EXERCISE REQUIREMENTS
Look through the data below and extract, unchanged, the lines from the one that contains "(** The error" to the one that contains "(** The events that come with a call. *)", both included.

EXERCISE MATERIAL
=== Section Start ===

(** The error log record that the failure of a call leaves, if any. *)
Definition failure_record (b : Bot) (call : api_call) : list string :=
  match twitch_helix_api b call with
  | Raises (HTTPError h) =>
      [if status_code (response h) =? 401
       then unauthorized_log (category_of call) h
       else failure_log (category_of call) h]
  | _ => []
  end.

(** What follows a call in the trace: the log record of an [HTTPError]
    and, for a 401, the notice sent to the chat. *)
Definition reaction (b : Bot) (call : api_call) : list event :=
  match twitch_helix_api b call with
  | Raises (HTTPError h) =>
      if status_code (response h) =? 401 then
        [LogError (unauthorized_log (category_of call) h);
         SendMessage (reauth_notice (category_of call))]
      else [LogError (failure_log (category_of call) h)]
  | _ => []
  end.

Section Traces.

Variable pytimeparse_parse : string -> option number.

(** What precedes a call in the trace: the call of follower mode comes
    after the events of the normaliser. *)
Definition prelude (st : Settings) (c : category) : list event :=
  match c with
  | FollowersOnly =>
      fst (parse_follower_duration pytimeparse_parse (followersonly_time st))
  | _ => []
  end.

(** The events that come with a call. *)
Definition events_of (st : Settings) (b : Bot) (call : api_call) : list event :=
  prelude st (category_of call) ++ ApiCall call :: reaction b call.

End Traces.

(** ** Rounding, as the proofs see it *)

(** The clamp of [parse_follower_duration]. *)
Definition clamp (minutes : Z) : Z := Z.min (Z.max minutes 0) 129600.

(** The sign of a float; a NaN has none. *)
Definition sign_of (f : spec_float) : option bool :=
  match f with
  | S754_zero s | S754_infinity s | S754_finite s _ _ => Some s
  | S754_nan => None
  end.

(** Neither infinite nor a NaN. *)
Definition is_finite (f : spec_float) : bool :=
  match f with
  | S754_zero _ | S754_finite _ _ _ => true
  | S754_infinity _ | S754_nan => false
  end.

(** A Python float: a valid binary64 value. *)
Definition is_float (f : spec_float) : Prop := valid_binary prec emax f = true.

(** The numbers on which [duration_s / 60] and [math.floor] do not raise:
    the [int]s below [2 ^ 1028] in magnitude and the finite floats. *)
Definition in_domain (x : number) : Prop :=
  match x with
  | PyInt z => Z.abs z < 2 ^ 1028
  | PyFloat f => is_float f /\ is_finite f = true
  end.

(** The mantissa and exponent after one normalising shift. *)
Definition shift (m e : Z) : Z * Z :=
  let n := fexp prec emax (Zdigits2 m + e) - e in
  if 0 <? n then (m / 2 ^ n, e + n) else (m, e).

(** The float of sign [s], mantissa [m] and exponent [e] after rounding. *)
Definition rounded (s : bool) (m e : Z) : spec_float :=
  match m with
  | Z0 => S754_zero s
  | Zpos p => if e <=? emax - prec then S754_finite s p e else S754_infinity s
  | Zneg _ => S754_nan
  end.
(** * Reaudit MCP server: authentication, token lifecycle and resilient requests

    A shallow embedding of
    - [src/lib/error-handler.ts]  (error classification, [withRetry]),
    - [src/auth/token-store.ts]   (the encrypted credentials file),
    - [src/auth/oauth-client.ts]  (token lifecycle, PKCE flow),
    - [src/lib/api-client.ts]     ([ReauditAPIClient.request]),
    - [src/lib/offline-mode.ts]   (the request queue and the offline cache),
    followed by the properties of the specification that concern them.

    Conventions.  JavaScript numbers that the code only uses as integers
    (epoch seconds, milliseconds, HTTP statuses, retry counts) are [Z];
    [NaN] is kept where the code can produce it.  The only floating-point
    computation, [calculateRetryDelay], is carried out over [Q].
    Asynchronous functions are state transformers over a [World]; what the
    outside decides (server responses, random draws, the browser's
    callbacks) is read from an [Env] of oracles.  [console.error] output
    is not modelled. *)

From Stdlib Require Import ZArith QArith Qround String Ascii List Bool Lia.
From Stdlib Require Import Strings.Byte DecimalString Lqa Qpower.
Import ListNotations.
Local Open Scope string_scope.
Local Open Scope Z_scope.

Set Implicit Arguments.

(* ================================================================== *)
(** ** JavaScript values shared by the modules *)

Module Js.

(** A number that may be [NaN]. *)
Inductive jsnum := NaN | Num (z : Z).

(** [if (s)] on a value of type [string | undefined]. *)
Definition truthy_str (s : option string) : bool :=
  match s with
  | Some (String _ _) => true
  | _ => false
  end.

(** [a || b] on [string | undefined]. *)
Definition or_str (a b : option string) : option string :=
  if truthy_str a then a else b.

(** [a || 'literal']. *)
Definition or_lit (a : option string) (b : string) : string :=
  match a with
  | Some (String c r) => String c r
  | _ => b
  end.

=== Section End ===
=== Section Start ===

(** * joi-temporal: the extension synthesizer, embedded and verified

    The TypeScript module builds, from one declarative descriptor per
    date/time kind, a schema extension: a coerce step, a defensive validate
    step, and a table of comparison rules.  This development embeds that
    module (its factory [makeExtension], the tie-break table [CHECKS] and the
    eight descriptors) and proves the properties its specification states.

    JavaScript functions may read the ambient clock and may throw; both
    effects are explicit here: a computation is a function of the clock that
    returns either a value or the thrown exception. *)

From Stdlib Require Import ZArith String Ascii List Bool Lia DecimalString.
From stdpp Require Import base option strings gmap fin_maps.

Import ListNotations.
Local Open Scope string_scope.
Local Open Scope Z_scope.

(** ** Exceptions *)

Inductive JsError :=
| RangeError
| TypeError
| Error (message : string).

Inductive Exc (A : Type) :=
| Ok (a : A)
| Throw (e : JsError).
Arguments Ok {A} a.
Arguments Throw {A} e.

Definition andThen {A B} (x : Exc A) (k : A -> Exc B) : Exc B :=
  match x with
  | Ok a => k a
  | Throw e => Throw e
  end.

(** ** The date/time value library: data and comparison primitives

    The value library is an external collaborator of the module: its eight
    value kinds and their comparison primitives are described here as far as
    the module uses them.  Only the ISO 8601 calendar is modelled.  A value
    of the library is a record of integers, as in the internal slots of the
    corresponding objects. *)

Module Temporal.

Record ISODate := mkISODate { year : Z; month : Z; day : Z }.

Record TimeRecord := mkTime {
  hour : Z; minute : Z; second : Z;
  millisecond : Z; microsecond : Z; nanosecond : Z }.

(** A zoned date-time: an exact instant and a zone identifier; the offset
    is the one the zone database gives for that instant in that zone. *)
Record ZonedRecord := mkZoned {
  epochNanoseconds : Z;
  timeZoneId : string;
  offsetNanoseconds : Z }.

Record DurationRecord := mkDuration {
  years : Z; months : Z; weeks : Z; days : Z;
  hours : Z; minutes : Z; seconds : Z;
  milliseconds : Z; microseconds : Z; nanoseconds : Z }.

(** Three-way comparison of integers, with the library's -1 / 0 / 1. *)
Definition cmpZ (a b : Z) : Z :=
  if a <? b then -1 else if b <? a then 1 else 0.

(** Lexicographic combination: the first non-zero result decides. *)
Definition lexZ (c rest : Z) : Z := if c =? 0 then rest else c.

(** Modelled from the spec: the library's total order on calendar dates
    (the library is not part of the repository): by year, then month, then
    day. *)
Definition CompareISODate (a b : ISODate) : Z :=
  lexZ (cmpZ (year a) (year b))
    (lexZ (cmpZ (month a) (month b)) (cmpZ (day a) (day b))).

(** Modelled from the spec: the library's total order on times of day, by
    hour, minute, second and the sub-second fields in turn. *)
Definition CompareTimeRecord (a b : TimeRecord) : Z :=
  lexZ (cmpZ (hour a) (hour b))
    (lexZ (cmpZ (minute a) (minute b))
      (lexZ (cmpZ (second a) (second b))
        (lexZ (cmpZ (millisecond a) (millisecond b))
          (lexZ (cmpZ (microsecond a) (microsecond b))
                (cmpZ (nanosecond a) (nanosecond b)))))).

=== Section End ===
=== Section Start ===

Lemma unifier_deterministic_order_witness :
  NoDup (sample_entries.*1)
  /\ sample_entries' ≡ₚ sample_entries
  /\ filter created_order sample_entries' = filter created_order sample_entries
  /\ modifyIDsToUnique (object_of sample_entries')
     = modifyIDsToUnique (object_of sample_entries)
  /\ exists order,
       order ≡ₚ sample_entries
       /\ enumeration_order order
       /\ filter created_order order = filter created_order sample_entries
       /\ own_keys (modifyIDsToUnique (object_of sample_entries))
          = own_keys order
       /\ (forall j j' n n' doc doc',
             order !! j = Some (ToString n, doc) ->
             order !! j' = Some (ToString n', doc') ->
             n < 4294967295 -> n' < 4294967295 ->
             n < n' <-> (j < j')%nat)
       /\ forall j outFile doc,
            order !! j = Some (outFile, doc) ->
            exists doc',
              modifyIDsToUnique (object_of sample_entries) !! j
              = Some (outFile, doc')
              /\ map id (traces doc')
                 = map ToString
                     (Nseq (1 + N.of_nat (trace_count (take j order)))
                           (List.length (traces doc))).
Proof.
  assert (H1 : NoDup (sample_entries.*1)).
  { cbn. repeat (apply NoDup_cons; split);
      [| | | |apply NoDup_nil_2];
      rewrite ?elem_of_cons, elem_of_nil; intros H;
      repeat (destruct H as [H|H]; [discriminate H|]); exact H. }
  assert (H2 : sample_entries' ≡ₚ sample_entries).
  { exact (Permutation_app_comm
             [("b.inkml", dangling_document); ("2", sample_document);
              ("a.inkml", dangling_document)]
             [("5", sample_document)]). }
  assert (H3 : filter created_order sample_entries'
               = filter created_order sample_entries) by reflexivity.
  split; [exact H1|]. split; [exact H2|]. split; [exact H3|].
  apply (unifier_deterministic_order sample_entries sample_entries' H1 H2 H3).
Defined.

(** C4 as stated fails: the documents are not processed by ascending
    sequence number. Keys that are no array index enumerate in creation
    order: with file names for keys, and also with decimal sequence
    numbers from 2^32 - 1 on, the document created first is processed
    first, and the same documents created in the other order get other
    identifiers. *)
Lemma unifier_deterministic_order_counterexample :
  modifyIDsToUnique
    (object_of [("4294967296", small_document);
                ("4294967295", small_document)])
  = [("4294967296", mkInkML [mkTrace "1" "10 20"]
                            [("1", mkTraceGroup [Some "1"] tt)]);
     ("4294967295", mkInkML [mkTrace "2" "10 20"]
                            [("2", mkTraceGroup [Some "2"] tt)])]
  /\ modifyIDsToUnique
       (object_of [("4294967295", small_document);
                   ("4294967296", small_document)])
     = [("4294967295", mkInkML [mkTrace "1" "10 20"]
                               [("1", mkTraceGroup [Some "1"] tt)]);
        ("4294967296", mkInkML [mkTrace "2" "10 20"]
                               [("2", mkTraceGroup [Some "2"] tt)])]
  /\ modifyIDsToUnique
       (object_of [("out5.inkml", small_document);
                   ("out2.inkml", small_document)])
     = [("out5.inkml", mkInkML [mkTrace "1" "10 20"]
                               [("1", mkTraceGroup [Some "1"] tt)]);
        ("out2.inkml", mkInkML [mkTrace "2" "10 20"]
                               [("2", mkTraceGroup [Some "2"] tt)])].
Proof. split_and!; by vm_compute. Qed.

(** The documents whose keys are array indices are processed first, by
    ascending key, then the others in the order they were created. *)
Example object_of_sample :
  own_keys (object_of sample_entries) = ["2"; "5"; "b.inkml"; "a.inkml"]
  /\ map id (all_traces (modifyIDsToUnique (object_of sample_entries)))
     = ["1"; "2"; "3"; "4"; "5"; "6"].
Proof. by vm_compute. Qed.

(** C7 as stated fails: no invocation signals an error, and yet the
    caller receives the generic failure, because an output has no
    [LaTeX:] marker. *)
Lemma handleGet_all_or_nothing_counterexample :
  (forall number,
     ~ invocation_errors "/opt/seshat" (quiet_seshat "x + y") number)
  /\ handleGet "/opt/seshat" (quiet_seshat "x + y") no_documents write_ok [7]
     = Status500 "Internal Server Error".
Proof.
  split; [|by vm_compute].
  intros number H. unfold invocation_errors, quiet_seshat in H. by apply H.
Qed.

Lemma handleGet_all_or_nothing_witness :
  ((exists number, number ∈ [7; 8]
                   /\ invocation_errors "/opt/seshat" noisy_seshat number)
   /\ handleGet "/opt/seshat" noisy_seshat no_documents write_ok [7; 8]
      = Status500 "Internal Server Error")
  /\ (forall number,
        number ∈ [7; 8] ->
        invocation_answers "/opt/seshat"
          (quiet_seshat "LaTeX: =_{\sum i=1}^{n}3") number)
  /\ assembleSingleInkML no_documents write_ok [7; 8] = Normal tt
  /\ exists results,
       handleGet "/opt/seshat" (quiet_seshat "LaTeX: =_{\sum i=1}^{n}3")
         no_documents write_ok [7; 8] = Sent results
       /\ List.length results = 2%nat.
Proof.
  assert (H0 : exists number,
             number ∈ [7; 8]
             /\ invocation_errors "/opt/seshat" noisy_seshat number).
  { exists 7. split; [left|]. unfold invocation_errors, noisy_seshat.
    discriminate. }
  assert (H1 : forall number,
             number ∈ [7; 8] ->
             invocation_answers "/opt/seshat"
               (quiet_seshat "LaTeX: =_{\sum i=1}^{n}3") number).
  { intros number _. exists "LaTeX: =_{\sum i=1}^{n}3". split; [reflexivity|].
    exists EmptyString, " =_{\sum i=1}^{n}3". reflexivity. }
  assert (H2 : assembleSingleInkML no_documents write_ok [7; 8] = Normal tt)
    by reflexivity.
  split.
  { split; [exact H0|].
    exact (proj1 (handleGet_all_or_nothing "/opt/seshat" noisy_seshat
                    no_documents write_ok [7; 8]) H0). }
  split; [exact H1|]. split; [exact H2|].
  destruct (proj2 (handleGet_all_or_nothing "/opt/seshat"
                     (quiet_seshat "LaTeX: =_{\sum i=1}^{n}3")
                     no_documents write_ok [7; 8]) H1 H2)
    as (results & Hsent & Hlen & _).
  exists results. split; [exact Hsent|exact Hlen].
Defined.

=== Section End ===

OUTPUT OF THE EXERCISE
(** The error log record that the failure of a call leaves, if any. *)
Definition failure_record (b : Bot) (call : api_call) : list string :=
  match twitch_helix_api b call with
  | Raises (HTTPError h) =>
      [if status_code (response h) =? 401
       then unauthorized_log (category_of call) h
       else failure_log (category_of call) h]
  | _ => []
  end.

(** What follows a call in the trace: the log record of an [HTTPError]
    and, for a 401, the notice sent to the chat. *)
Definition reaction (b : Bot) (call : api_call) : list event :=
  match twitch_helix_api b call with
  | Raises (HTTPError h) =>
      if status_code (response h) =? 401 then
        [LogError (unauthorized_log (category_of call) h);
         SendMessage (reauth_notice (category_of call))]
      else [LogError (failure_log (category_of call) h)]
  | _ => []
  end.

Section Traces.

Variable pytimeparse_parse : string -> option number.

(** What precedes a call in the trace: the call of follower mode comes
    after the events of the normaliser. *)
Definition prelude (st : Settings) (c : category) : list event :=
  match c with
  | FollowersOnly =>
      fst (parse_follower_duration pytimeparse_parse (followersonly_time st))
  | _ => []
  end.

(** The events that come with a call. *)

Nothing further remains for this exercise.